1 The effects of the IP₃-receptor antagonist 2-aminoethyldiphenyl borate (2-APB) on the Ca²⁺ release-activated Ca²⁺ current (I_CRAC) in Jurkat human T cells, DT40 chicken B cells and rat basophilic leukaemia (RBL) cells were examined. 2 2-APB elicited both stimulatory and inhibitory effects on Ca²⁺ influx through CRAC channels. At concentrations of 1–5 μm, 2-APB enhanced Ca²⁺ entry in intact cells and increased I_CRAC amplitude by up to fivefold.
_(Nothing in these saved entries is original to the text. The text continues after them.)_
(* ===== verification/MigrationProofs.v ===== *)
(** Live migration: the memory of the machine that runs on the other host is the memory
    of the one that was paused here, although the guest kept writing all along. *)
From stdpp Require Import base numbers strings list sorting sets.
From S2P Require Import Prelude Bytes MemoryRanges SnapshotPages SnapshotPagesProofs SnapshotMemory SnapshotProofs SnapshotRestore MigrationProtocol MigrationProtocolProofs Migration.
#[local] Open Scope Z_scope.

(** ** What the kernel and the logs promise *)
Section places.
Context {K : Type} `{ProcHost K} `{DirtyHost K}.

(** The guest's memory and its regions stay where they are. *)
Definition same_place (k k' : K) : Prop :=
  forall x, get_host_address k' x = get_host_address k x /\ find_region k' x = find_region k x.

Definition unchanged (k k' : K) : Prop := same_place k k' /\ forall x, guest_byte k' x = guest_byte k x.

(** A bitmap of the pages of [gpa, gpa + size) is taken out of the log [own]. *)
Record log_taken (own other : K -> Z -> Prop) (gpa size : Z) (k : K) (words : list Z) (k' : K) : Prop := {
  lt_other x : other k' x <-> other k x;
  lt_words : length words = Z.to_nat (div_ceil (div_ceil size host_page_size) 64);
  lt_bits p : word_bit words p = true -> Z.of_nat p * host_page_size < size;
  lt_inside x : gpa <= x < gpa + size -> ~ own k' x /\ (own k x -> word_bit words (Z.to_nat ((x - gpa) / host_page_size)) = true);
  lt_outside x : ~ (gpa <= x < gpa + size) -> own k' x <-> own k x;
}.
End places.

(** [vm_logged] and [vmm_logged] say that a byte is on a page in the hypervisor's log or
    in the VMM's bitmaps, [log_on] that writes are being logged. *)
Class LogLaws (K : Type) `{ProcHost K} `{DirtyHost K} `{LogHost K} := {
  vm_logged : K -> Z -> Prop;
  vmm_logged : K -> Z -> Prop;
  log_on : K -> Prop;
  law_log_page_size : 8 <= host_page_size;
  law_start k : unchanged k (vm_start_dirty_log k).2;
  law_started k k' : vm_start_dirty_log k = (true, k') -> log_on k';
  law_stop k : unchanged k (vm_stop_dirty_log k).2;
  law_reset a k : unchanged k (bitmap_reset a k) /\ (log_on k -> log_on (bitmap_reset a k));
  law_get_dirty_log slot gpa size k : let k' := (get_dirty_log slot gpa size k).2 in
    unchanged k k' /\ (log_on k -> log_on k') /\
    forall words, (get_dirty_log slot gpa size k).1 = Some words -> log_taken vm_logged vmm_logged gpa size k words k';
  law_bitmap start len k : find_region k start = Some (start, len) -> let '(words, k') := bitmap_get_and_reset start k in
    unchanged k k' /\ (log_on k -> log_on k') /\ log_taken vmm_logged vm_logged start len k words k';
  law_device k : let k' := (device_dirty_log k).2 in
    unchanged k k' /\ (log_on k -> log_on k') /\ (forall x, (vm_logged k' x <-> vm_logged k x) /\ (vmm_logged k' x <-> vmm_logged k x)) /\
    forall table, (device_dirty_log k).1 = Some table ->
      Forall (fun q => range_ok q /\ forall x, range_gpa q <= x < range_gpa q + range_length q -> is_Some (get_host_address k x)) table /\
      Z.of_nat (length table) < 2 ^ 56;
}.

Section migration.
Context {K : Type} `{ProcHost K} `{DirtyHost K} `{LogHost K} `{!LogLaws K} `{RecvHost}.
Notation SO := (Source K).
Notation IO := (M SO MigrateError).

Definition logged (k : K) (x : Z) : Prop := vm_logged k x \/ vmm_logged k x.

(** The guest and its devices run: while writes are logged, the page of a byte that has
    changed is in a log; what is in a log stays there. *)
Definition guest_writes (k k' : K) : Prop :=
  same_place k k' /\ (log_on k -> log_on k') /\
  forall x, (log_on k -> guest_byte k' x <> guest_byte k x -> logged k' x) /\
    (vm_logged k x -> vm_logged k' x) /\ (vmm_logged k x -> vmm_logged k' x).

(** ** The copy and the original

    [D] is the memory that the other side will have when it has read all the bytes sent
    so far.  For the bytes in [P] it is up to date, or the byte is in a log, or its page
    is in a table and will be sent. *)
Definition sync (P pending : Z -> Prop) (D : Z -> Z) (k : K) : Prop :=
  forall x, P x -> D x = guest_byte k x \/ logged k x \/ pending x.

Lemma sync_guest P pending D k k' : log_on k -> guest_writes k k' -> sync P pending D k -> sync P pending D k'.
Proof.
  intros Hon (_ & _ & Hw) Hs x Hx. destruct (Hw x) as (Hch & Hvm & Hvmm).
  destruct (decide (guest_byte k' x = guest_byte k x)) as [Heq|Hne]; [|right; left; by apply Hch].
  destruct (Hs x Hx) as [?|[[?|?]|?]]; [left; congruence|right; left; left; auto|right; left; right; auto|by right; right].
Qed.

Lemma sync_ext P pending D D' k : (forall x, D x = D' x) -> sync P pending D k -> sync P pending D' k.
Proof. intros Hd Hs x Hx. rewrite <- Hd. by apply Hs. Qed.

(** Bytes are copied as they are now. *)
Lemma sync_copy (P pending : Z -> Prop) D k gpa n :
  0 <= n -> sync P pending D k ->
  sync (fun x => P x \/ gpa <= x < gpa + n) (fun x => pending x /\ ~ (gpa <= x < gpa + n))
    (overlay_bytes gpa ((fun i => guest_byte k (gpa + i)) <$> seqZ 0 n) D) k.
Proof.
  intros Hn Hs x Hx. unfold overlay_bytes. rewrite length_fmap, length_seqZ, Z2Nat.id by lia.
  case_decide as Hin.
  - left. rewrite list_lookup_fmap, lookup_seqZ_lt by lia. cbn. f_equal. lia.
  - destruct Hx as [Hx|?]; [|done]. destruct (Hs x Hx) as [?|[?|?]]; auto.
Qed.

Lemma sync_mono (P P' pending pending' : Z -> Prop) D k :
  (forall x, P' x -> P x) -> (forall x, pending x -> pending' x) -> sync P pending D k -> sync P' pending' D k.
Proof. intros HP Hp Hs x Hx. destruct (Hs x (HP x Hx)) as [?|[?|?]]; auto. Qed.

(** ** Runs that may fail

    [F] is what a run that does not end well shows: the script has an error, or the
    kernel or the devices refuse a call about the logs. *)
Definition kernel_obliges : Prop :=
  (forall k, (vm_start_dirty_log k).1 = true) /\ (forall k, (vm_stop_dirty_log k).1 = true) /\
  (forall slot gpa size k, is_Some (get_dirty_log slot gpa size k).1) /\ (forall k, is_Some (device_dirty_log k).1).

Context (F : Prop) (HF : ~ kernel_obliges -> F).

Definition tp {A} (m : IO A) (Q : A -> SO -> Prop) (s : SO) : Prop :=
  match m s with (Done a, s') => Q a s' | _ => F end.

Lemma tp_bind {A B} (m : IO A) (f : A -> IO B) Q s : tp m (fun a => tp (f a) Q) s -> tp (bind m f) Q s.
Proof. unfold tp, bind. by destruct (m s) as [[]]. Qed.
Lemma tp_mono {A} (m : IO A) (Q Q' : A -> SO -> Prop) s : tp m Q s -> (forall a s', Q a s' -> Q' a s') -> tp m Q' s.
Proof. unfold tp. destruct (m s) as [[]]; auto. Qed.
Lemma tp_ret {A} (a : A) (Q : A -> SO -> Prop) s : Q a s -> tp (ret a) Q s.
Proof. done. Qed.
Lemma tp_get (Q : SO -> SO -> Prop) s : Q s s -> tp get Q s.
Proof. done. Qed.
Lemma tp_modify f (Q : unit -> SO -> Prop) s : Q tt (f s) -> tp (modify f) Q s.
Proof. done. Qed.

(** ** The machine *)
Context (zones : list MemoryZone) (mappings : list GuestRamMapping) (config state : list Z) (covers : Z -> bool).
Notation ranges := (zone_ranges false zones []).

Definition in_mapping (r : GuestRamMapping) (x : Z) : Prop := map_gpa r <= x < map_gpa r + map_size r.
Definition in_mappings (rs : list GuestRamMapping) (x : Z) : Prop := exists r, r ∈ rs /\ in_mapping r x.
Definition mappings_size (rs : list GuestRamMapping) : Z := foldr (fun r n => map_size r + n) 0 rs.

(** Each mapping is a whole region of whole pages; the ranges are in the mappings; the
    other side has memory wherever this one has. *)
Record machine_ok (k : K) : Prop := {
  mk_mapping r : r ∈ mappings -> 0 <= map_gpa r /\ 0 < map_size r /\ map_size r mod host_page_size = 0 /\
    map_gpa r + map_size r < 2 ^ 64 /\ find_region k (map_gpa r) = Some (map_gpa r, map_size r) /\
    forall x, in_mapping r x -> is_Some (get_host_address k x);
  mk_size : mappings_size mappings < 2 ^ 56;
  mk_ranges : Forall range_ok ranges;
  mk_count : Z.of_nat (length ranges) < 2 ^ 56;
  mk_inside x : in_ranges x ranges -> in_mappings mappings x;
  mk_covers x : is_Some (get_host_address k x) -> covers x = true;
}.

Lemma machine_ok_same k k' : same_place k k' -> machine_ok k -> machine_ok k'.
Proof.
  intros Hs [Hm ? ? ? ? Hp]. split; try done; [intros r Hr|intros x; rewrite (proj1 (Hs x)); apply Hp]. destruct (Hm r Hr) as (? & ? & ? & ? & Hf & Ha). split_and!; try done.
  - by rewrite (proj2 (Hs _)).
  - intros x Hx. rewrite (proj1 (Hs x)). by apply Ha.
Qed.

Record live (s : SO) : Prop := {
  lv_fail : ~ io_clean (so_io s) -> F;
  lv_guest : Forall (fun g => forall k, guest_writes k (g k)) (so_guest s);
  lv_machine : machine_ok (so_kernel s);
  lv_zones : so_zones s = zones;
  lv_mappings : so_mappings s = mappings;
  lv_config : so_config s = config;
  lv_state : so_state s = state;
}.

(** What a tick does to the kernel. *)
Definition ticked (s : SO) (k : K) : Prop := k = so_kernel s \/ so_paused s = false /\ guest_writes (so_kernel s) k.

Lemma ticked_place s k : ticked s k -> same_place (so_kernel s) k.
Proof. intros [->|[_ [? _]]]; [done|done]. Qed.

Lemma live_kernel s k g : live s -> same_place (so_kernel s) k -> Forall (fun g => forall k, guest_writes k (g k)) g -> live (so_set_guest k g s).
Proof. intros [? ? ? ? ? ? ?] Hs Hg. split; try done. by eapply machine_ok_same. Qed.

Lemma tick_spec (Q : unit -> SO -> Prop) s : live s ->
  (forall k g, ticked s k -> live (so_set_guest k g s) -> Q tt (so_set_guest k g s)) -> tp tick Q s.
Proof.
  intros Hl HQ. unfold tp, tick.
  assert (Hsame : Q tt s).
  { specialize (HQ (so_kernel s) (so_guest s)). destruct s. apply HQ; [by left|exact Hl]. }
  destruct (so_paused s) eqn:Hp; [exact Hsame|]. destruct (so_guest s) as [|g rest] eqn:Hg; [exact Hsame|].
  pose proof (lv_guest _ Hl) as Hall. rewrite Hg in Hall. apply Forall_cons in Hall as [Hgk Hall].
  apply HQ; [right; split; [done|apply Hgk]|]. apply live_kernel; [done|apply Hgk|done].
Qed.

Lemma kernel_call_spec {A} (f : K -> A * K) (Q : A -> SO -> Prop) s : live s ->
  (forall k, same_place (so_kernel s) k -> same_place k (f k).2) ->
  (forall k g, ticked s k -> live (so_set_guest (f k).2 g s) -> Q (f k).1 (so_set_guest (f k).2 g s)) -> tp (kernel_call f) Q s.
Proof.
  intros Hl Hf HQ. unfold kernel_call. apply tp_bind, tick_spec; [done|]. intros k g Ht Hl'.
  apply tp_bind, tp_get. cbn [so_kernel so_set_guest]. pose proof (Hf k (ticked_place s k Ht)) as Hp.
  specialize (HQ k g Ht). destruct (f k) as [a k']. apply tp_bind, tp_modify, tp_ret. cbn [fst snd] in *.
  apply HQ. apply (live_kernel s); [done| |apply Hl']. intros x. destruct (ticked_place s k Ht x), (Hp x). split; congruence.
Qed.

Lemma so_next_spec (Q : option IoAnswer -> SO -> Prop) s : live s ->
  (forall a io, live (so_set_io io s) -> (a = Some IoError -> F) ->
    (length io < length (so_io s))%nat \/ a = None -> (length io <= length (so_io s))%nat -> Q a (so_set_io io s)) -> tp so_next Q s.
Proof.
  intros Hl HQ. unfold tp, so_next. destruct (so_io s) as [|a io] eqn:Hio.
  - specialize (HQ None (so_io s)). destruct s. cbn in *. apply HQ; [done|done|by right|by rewrite Hio].
  - apply HQ; [|intros [= ->]; apply (lv_fail _ Hl); rewrite Hio; by intros [? _]%Forall_cons|left; cbn; lia|cbn; lia].
    destruct Hl as [Hf ? ? ? ? ? ?]. split; try done. cbn. intros Hn. apply Hf. rewrite Hio. by intros [_ ?]%Forall_cons.
Qed.

Lemma so_call_spec e (Q : unit -> SO -> Prop) s : live s ->
  (forall io, live (so_set_io io s) -> Q tt (so_set_io io s)) -> tp (so_call e) Q s.
Proof.
  intros Hl HQ. unfold so_call. apply tp_bind, so_next_spec; [done|]. intros a io Hl' Herr _ _.
  destruct a as [[|n]|]; [by apply Herr|by apply tp_ret, HQ|by apply tp_ret, HQ].
Qed.

Lemma live_peer p s : live s -> live (so_set_peer p s).
Proof. intros [? ? ? ? ? ? ?]. by split. Qed.

(** ** Sending memory *)
Record sent (s s' : SO) (bytes : list Z) : Prop := {
  se_live : live s';
  se_paused : so_paused s' = so_paused s;
  se_kernel : so_paused s = true -> so_kernel s' = so_kernel s;
  se_place : same_place (so_kernel s) (so_kernel s');
  se_peer : so_peer s' = rx_set_in (rx_in (so_peer s) ++ bytes) (so_peer s);
}.

Lemma sent_trans s1 s2 s3 b1 b2 : sent s1 s2 b1 -> sent s2 s3 b2 -> sent s1 s3 (b1 ++ b2).
Proof.
  intros [Hl1 Hp1 Hk1 Hs1 He1] [Hl2 Hp2 Hk2 Hs2 He2]. split; [done|congruence| | |].
  - intros Hp. rewrite Hk2, Hk1 by congruence. done.
  - intros x. destruct (Hs1 x), (Hs2 x). split; congruence.
  - rewrite He2, He1. cbn. by rewrite app_assoc.
Qed.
At levels ≥ 10 μm, 2-APB caused a transient enhancement of I_CRAC followed by inhibition. 3 2-APB altered the kinetics of fast Ca²⁺-dependent inactivation of I_CRAC. At concentrations of 1–5 μm, 2-APB increased the rate of fast inactivation. In contrast, 2-APB at higher concentrations (≥ 10 μm) reduced or completely blocked inactivation. 4 2-APB inhibited Ca²⁺ efflux from mitochondria. 5 2-APB inhibited I_CRAC more potently when applied extracellularly than intracellularly. Furthermore, increased protonation of 2-APB at low pH did not affect potentiation or inhibition. Thus, 2-APB may have an extracellular site of action. 6 Neither I_CRAC activation by passive store depletion nor the effects of 2-APB were altered by intracellular dialysis with 500 μg ml⁻¹ heparin. 7 I _CRAC is present in wild-type as well as mutant DT40 B cells lacking all three IP₃ receptor isoforms. 2-APB also potentiates and inhibits I_CRAC in both cell types, indicating that 2-APB exerts its effects independently of IP₃ receptors. 8 Our results show that CRAC channel activation does not require physical interaction with IP₃ receptors as proposed in the conformational coupling model. Potentiation of I_CRAC by 2-APB may be a useful diagnostic feature for positive identification of putative CRAC channel genes, and provides a novel tool for exploring the physiological functions of store-operated channels.